====== Dataset content
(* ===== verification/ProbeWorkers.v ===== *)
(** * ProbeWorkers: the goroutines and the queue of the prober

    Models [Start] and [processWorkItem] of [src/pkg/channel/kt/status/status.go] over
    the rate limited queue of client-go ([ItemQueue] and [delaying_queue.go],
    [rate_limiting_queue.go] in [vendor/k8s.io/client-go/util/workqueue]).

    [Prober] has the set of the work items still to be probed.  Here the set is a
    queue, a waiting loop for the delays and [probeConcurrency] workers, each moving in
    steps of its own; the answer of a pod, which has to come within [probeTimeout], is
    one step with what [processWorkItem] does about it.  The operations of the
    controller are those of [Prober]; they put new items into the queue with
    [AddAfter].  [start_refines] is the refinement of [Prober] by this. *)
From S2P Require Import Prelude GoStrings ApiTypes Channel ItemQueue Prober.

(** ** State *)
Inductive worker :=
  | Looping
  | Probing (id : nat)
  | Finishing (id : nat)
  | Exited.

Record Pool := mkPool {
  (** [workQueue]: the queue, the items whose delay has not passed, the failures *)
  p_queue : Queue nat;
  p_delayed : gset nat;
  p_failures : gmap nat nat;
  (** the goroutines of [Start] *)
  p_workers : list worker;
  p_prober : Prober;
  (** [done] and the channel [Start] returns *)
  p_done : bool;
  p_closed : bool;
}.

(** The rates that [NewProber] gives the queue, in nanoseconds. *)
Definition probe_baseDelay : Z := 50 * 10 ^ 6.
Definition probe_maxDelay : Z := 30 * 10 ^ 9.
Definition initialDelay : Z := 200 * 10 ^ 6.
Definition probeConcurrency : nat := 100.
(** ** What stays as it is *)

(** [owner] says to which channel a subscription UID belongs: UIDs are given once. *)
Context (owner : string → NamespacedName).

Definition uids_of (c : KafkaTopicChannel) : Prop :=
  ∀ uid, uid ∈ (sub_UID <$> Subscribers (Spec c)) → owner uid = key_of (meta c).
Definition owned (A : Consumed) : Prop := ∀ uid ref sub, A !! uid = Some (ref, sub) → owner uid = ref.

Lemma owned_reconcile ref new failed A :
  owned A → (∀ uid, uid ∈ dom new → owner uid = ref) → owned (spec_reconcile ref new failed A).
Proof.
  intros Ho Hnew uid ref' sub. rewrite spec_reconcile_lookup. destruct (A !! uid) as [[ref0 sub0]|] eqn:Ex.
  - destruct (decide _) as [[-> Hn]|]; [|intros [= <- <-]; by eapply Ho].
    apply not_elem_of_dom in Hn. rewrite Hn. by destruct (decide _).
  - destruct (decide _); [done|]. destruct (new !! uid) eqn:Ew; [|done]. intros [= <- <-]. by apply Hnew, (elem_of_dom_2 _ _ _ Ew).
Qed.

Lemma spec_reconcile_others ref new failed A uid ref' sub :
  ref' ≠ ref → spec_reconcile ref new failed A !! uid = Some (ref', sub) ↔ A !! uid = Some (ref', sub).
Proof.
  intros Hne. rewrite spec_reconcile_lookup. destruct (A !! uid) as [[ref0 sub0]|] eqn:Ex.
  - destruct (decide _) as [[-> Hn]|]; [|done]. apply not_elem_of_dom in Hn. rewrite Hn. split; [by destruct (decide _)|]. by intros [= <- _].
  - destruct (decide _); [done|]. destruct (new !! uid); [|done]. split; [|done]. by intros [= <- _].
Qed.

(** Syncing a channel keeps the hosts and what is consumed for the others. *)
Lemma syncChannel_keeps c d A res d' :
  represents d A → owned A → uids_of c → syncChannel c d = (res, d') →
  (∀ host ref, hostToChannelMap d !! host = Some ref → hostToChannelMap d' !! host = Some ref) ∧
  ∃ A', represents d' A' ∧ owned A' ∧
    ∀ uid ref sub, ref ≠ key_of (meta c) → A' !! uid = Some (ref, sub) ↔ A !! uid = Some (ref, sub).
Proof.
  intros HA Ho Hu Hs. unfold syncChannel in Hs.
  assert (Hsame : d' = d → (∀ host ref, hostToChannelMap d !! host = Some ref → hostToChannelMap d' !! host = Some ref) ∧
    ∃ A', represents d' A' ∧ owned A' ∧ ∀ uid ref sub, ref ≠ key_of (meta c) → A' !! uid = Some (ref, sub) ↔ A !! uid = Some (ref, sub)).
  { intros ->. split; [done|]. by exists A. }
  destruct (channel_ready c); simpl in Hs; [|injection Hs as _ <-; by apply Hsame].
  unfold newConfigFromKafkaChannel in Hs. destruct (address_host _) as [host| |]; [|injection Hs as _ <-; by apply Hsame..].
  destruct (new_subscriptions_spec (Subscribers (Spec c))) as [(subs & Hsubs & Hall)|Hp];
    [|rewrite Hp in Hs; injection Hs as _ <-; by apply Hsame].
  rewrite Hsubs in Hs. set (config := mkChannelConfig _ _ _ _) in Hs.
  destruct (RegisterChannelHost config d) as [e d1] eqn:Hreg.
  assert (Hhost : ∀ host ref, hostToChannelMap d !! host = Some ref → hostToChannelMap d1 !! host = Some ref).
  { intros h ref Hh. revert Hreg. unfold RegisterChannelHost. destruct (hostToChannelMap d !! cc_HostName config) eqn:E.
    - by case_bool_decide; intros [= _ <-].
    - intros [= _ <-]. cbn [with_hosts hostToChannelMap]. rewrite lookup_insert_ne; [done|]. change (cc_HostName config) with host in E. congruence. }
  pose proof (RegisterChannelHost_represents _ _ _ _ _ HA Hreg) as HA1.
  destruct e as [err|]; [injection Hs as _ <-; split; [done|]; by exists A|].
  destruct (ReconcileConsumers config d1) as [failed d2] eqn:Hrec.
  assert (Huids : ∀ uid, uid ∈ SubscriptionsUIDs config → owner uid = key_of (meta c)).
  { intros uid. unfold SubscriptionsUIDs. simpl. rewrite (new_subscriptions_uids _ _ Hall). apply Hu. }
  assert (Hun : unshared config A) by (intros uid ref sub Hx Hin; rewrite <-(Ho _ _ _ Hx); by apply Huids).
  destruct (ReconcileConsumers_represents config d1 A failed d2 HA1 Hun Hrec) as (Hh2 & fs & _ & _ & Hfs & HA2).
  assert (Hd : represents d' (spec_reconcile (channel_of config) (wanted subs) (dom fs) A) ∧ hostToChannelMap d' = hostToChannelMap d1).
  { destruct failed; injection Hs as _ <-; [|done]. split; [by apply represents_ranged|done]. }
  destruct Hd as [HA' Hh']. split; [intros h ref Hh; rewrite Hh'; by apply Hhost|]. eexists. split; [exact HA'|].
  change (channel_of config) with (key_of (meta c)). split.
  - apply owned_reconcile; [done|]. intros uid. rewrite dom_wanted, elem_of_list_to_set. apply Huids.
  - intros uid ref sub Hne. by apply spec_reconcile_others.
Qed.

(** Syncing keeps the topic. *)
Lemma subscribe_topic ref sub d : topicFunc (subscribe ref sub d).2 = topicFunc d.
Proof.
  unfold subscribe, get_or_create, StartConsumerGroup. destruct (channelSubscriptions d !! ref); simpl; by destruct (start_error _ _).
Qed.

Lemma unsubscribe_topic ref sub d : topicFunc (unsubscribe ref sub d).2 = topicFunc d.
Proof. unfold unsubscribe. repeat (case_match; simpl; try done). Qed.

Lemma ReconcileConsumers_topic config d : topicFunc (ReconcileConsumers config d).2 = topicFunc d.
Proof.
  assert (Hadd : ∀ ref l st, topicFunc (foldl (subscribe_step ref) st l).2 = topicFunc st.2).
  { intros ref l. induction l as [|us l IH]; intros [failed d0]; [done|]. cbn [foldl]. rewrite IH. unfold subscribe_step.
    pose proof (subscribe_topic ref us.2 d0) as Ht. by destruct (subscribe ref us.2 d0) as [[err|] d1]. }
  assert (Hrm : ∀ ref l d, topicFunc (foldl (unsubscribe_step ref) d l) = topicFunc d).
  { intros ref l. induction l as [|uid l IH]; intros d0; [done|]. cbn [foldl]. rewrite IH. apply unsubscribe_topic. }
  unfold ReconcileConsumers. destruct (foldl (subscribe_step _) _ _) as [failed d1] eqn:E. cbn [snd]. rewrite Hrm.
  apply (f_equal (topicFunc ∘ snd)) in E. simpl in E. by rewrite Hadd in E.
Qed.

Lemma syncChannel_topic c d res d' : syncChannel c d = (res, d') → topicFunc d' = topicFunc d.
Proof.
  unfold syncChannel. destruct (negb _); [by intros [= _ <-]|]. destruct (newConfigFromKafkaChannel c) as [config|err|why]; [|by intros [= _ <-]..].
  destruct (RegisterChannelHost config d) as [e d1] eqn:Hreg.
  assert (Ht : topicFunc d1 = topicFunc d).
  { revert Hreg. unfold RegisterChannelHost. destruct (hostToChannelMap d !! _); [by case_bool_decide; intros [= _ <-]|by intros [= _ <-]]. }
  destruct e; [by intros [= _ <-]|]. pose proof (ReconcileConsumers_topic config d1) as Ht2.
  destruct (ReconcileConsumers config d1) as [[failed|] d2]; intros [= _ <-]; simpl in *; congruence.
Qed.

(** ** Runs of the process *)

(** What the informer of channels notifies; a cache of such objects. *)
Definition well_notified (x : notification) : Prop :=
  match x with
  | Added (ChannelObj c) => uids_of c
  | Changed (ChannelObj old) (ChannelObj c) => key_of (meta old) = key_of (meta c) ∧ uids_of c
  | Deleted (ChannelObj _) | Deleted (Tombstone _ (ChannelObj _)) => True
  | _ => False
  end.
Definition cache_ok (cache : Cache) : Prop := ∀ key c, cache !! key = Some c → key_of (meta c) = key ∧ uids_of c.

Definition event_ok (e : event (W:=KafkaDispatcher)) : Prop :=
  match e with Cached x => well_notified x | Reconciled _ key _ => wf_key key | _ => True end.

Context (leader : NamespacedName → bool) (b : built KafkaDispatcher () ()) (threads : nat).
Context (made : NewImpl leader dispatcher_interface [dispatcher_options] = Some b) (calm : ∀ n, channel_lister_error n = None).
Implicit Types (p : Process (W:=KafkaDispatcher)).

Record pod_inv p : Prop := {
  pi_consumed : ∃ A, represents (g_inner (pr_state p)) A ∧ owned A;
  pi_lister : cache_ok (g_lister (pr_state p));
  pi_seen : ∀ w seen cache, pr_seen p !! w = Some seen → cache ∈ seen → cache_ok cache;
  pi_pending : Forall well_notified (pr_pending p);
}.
============
### What needs to be done
Please copy the lines above from the line with "Proof. unfold unsubscribe." up to and including the line with "assert (Hadd : ∀", exactly as written and with nothing else.

### Exercise answer
Proof. unfold unsubscribe. repeat (case_match; simpl; try done). Qed.

Lemma ReconcileConsumers_topic config d : topicFunc (ReconcileConsumers config d).2 = topicFunc d.
Proof.
  assert (Hadd : ∀ ref l st, topicFunc (foldl (subscribe_step ref) st l).2 = topicFunc st.2).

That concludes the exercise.